Data Engineering with AWS Chapter 1: What Even Is Data Engineering?

If someone told you twenty years ago that data would become more valuable than oil, you would have laughed. But here we are. The most valuable companies on the planet are not drilling for crude. They are collecting, processing, and squeezing insights out of massive piles of data. And behind every one of those companies, there is a team of data engineers making it all work.

This is post 2 in my Data Engineering with AWS retelling series. If you missed the intro, start there.

Chapter 1 of Gareth Eagar’s book sets the stage. It answers the basic questions: why does data matter so much now, what problems do companies face when they try to use it, and who are the people that actually make data useful? Let us break it all down.

Data Became the Most Valuable Thing a Company Owns

Look at the top companies by market value. Microsoft, Apple, Google, Amazon, Tesla. What do they all have in common? They are insanely good at collecting and using data. Compare that to a couple decades ago when the list was dominated by oil and gas giants like ExxonMobil. Those companies are barely in the top 30 now.

The shift happened because data, when used well, gives you a massive edge. TikTok uses data to figure out which video to show you next. Amazon uses your purchase history to recommend products you did not even know you wanted. Healthcare and finance are mining data to find patterns the human eye would never catch.

Every organization today falls into one of three camps:

  1. They already have a solid data analytics program and it is giving them an edge over competitors.
  2. They are running proof-of-concept projects to see if data analytics can help them.
  3. Their executives are losing sleep worrying that competitors are already doing it better.

No matter which camp you are in, the path forward requires people who can build the infrastructure to handle all that data. Enter the data engineer.

The Problem: Data Grew Faster Than Our Ability to Handle It

Companies have always had data. Customer records, sales numbers, inventory counts. But for a long time, that data lived in separate databases that did not talk to each other. Think of it like having a hundred filing cabinets in a hundred different offices and nobody has a master key.

A company starts with one database, then grows.

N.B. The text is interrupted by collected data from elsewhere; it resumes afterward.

(** * torchtext.data.iterator: batching, pooling, checkpointed iteration
      and BPTT windowing

    A shallow embedding of [src/torchtext/data/iterator.py].

    Conventions.
    - Python lists are [list]; a generator is modelled by the list of the
      values it yields, together with the exception that ends it early when
      there is one (record [emitted]).
    - Python integers are [Z]; [len l] is [Z.of_nat (length l)].  True
      division followed by [math.ceil] is computed in exact rationals
      ([Qceiling]); the floating-point quotients of the source have the
      same ceiling as long as the lengths are below 2^50.
    - Objects that the source mutates ([self], the shuffler) are threaded
      explicitly: a method takes the object and returns the updated one.
    - Examples are values of an abstract type [A]; [sort_key] returns an
      integer key.
    - The collaborators of the module that live in other files ([Batch],
      [Dataset], the fields, [RandomShuffler]) are reduced to what the
      iterator reads from them; each reduction is described where it is
      made. *)

From Stdlib Require Import List ZArith Lia Bool Permutation Sorted.
From Stdlib Require Import QArith Qround.
From Stdlib Require String.
Import ListNotations.
Import String.StringSyntax.

Delimit Scope string_scope with string.

Local Open Scope Z_scope.

Set Implicit Arguments.

(** * Part I: the model *)

(** ** Python exceptions and generator outcomes *)

Inductive pyexn : Type :=
| TypeError
| KeyError (key : String.string)
| NotImplementedError
| ZeroDivisionError
| RuntimeError.

(** What a generator produced: the values it yielded, in order, and the
    exception that ended it, if any. *)
Record emitted (B : Type) : Type := Emitted {
  yielded : list B;
  raised : option pyexn
}.

Arguments Emitted {B} _ _.

Definition finished {B} (l : list B) : emitted B := Emitted l None.

Definition failed {B} (e : pyexn) : emitted B := Emitted [] (Some e).

(** Yield every element of [l], then go on as [k]. *)
Definition yield_all {B} (l : list B) (k : emitted B) : emitted B :=
  Emitted (l ++ yielded k) (raised k).

(** A value that is either [None] or a list, for the callables whose result
    the source iterates over. *)
Inductive pyobj (B : Type) : Type :=
| PyNone
| PyList (l : list B).

Arguments PyNone {B}.
Arguments PyList {B} _.

(** [for b in o]: iterating [None] raises [TypeError]. *)
Definition py_iter {B} (o : pyobj B) : pyexn + list B :=
  match o with
  | PyNone => inl TypeError
  | PyList l => inr l
  end.

(** ** Lengths and slices *)

Definition len {B} (l : list B) : Z := Z.of_nat (length l).

(** [l[:-1]] *)
Definition slice_but_last {B} (l : list B) : list B :=
  firstn (length l - 1)%nat l.

(** [l[-1:]] *)
Definition slice_last {B} (l : list B) : list B :=
  skipn (length l - 1)%nat l.
Lemma sorted_unique {A} (R : A -> A -> Prop) : forall l1 l2,
  (forall a b c, In a l1 -> In b l1 -> In c l1 -> R a b -> R b c -> R a c) ->
  (forall a b, In a l1 -> In b l1 -> R a b -> R b a -> a = b) ->
  Sorted R l1 -> Sorted R l2 -> Permutation l1 l2 -> l1 = l2.
Proof.
  induction l1 as [|x l1 IH]; intros l2 T Anti S1 S2 P.
  - symmetry. apply Permutation_nil. exact P.
  - destruct l2 as [|y l2].
    + symmetry in P. apply Permutation_nil in P. discriminate.
    + assert (F1 : Forall (R x) l1) by (apply sorted_head; assumption).
      assert (F2 : Forall (R y) l2).
      { apply sorted_head; [|exact S2]. intros a b c Ia Ib Ic.
        apply T; eapply Permutation_in; try (symmetry; exact P); assumption. }
      rewrite Forall_forall in F1, F2.
      assert (E : x = y).
      { assert (Ix : In x (y :: l2)) by (eapply Permutation_in; [exact P | left; auto]).
        assert (Iy : In y (x :: l1))
          by (eapply Permutation_in; [symmetry; exact P | left; auto]).
        destruct Ix as [Ix|Ix]; [auto|]. destruct Iy as [Iy|Iy]; [auto|].
        apply Anti; [left; auto | right; auto | apply F1; exact Iy | apply F2; exact Ix]. }
      subst y. f_equal. apply IH.
      * intros a b c Ia Ib Ic. apply T; right; assumption.
      * intros a b Ia Ib. apply Anti; right; assumption.
      * inversion S1; assumption.
      * inversion S2; assumption.
      * eapply Permutation_cons_inv; exact P.
Qed.

Lemma filter_perm {A} (p : A -> bool) l1 l2 :
  Permutation l1 l2 -> Permutation (filter p l1) (filter p l2).
Proof.
  induction 1 as [|x l1 l2 P IH|x y l|l1 l2 l3 P1 IH1 P2 IH2]; simpl.
  - constructor.
  - destruct (p x); [constructor|]; exact IH.
  - destruct (p x), (p y); try reflexivity. apply perm_swap.
  - etransitivity; eassumption.
Qed.

Lemma filter_names_NoDup {A B} (p : A * B -> bool) l :
  NoDup (map fst l) -> NoDup (map fst (filter p l)).
Proof.
  induction l as [|e l IH]; simpl; intros D; [constructor|].
  inversion D as [|? ? N D']; subst. destruct (p e); simpl; [|auto].
  constructor; [|auto]. intros I. apply N.
  apply in_map_iff in I as (e' & E & I). apply in_map_iff. exists e'.
  split; [exact E|]. apply filter_In in I. tauto.
Qed.

Lemma names_injective {A B} (l : list (A * B)) a b :
  NoDup (map fst l) -> In a l -> In b l -> fst a = fst b -> a = b.
Proof.
  induction l as [|e l IH]; simpl; intros D Ia Ib E; [destruct Ia|].
  inversion D as [|? ? N D']; subst.
  destruct Ia as [->|Ia], Ib as [->|Ib]; auto.
  - exfalso; apply N. rewrite E. apply in_map; exact Ib.
  - exfalso; apply N. rewrite <- E. apply in_map; exact Ia.
Qed.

More products, more customers, more teams. With modern microservices, companies now routinely have hundreds or thousands of databases. Each one is its own little silo.

To solve this, companies built data warehouses: central locations where you pull data from all those separate databases so you can analyze it in one place. Great idea, but traditional data warehouses were expensive. So companies could only keep a subset of data. They aggregated numbers instead of keeping raw details. They deleted old data because storage costs were brutal. Always making compromises.

Then came Hadoop. Created at Yahoo in the early 2000s to index a billion web pages, Hadoop gave companies a way to store and process much larger datasets. Breakthrough, yes, but running a Hadoop cluster was complex and required specialized skills.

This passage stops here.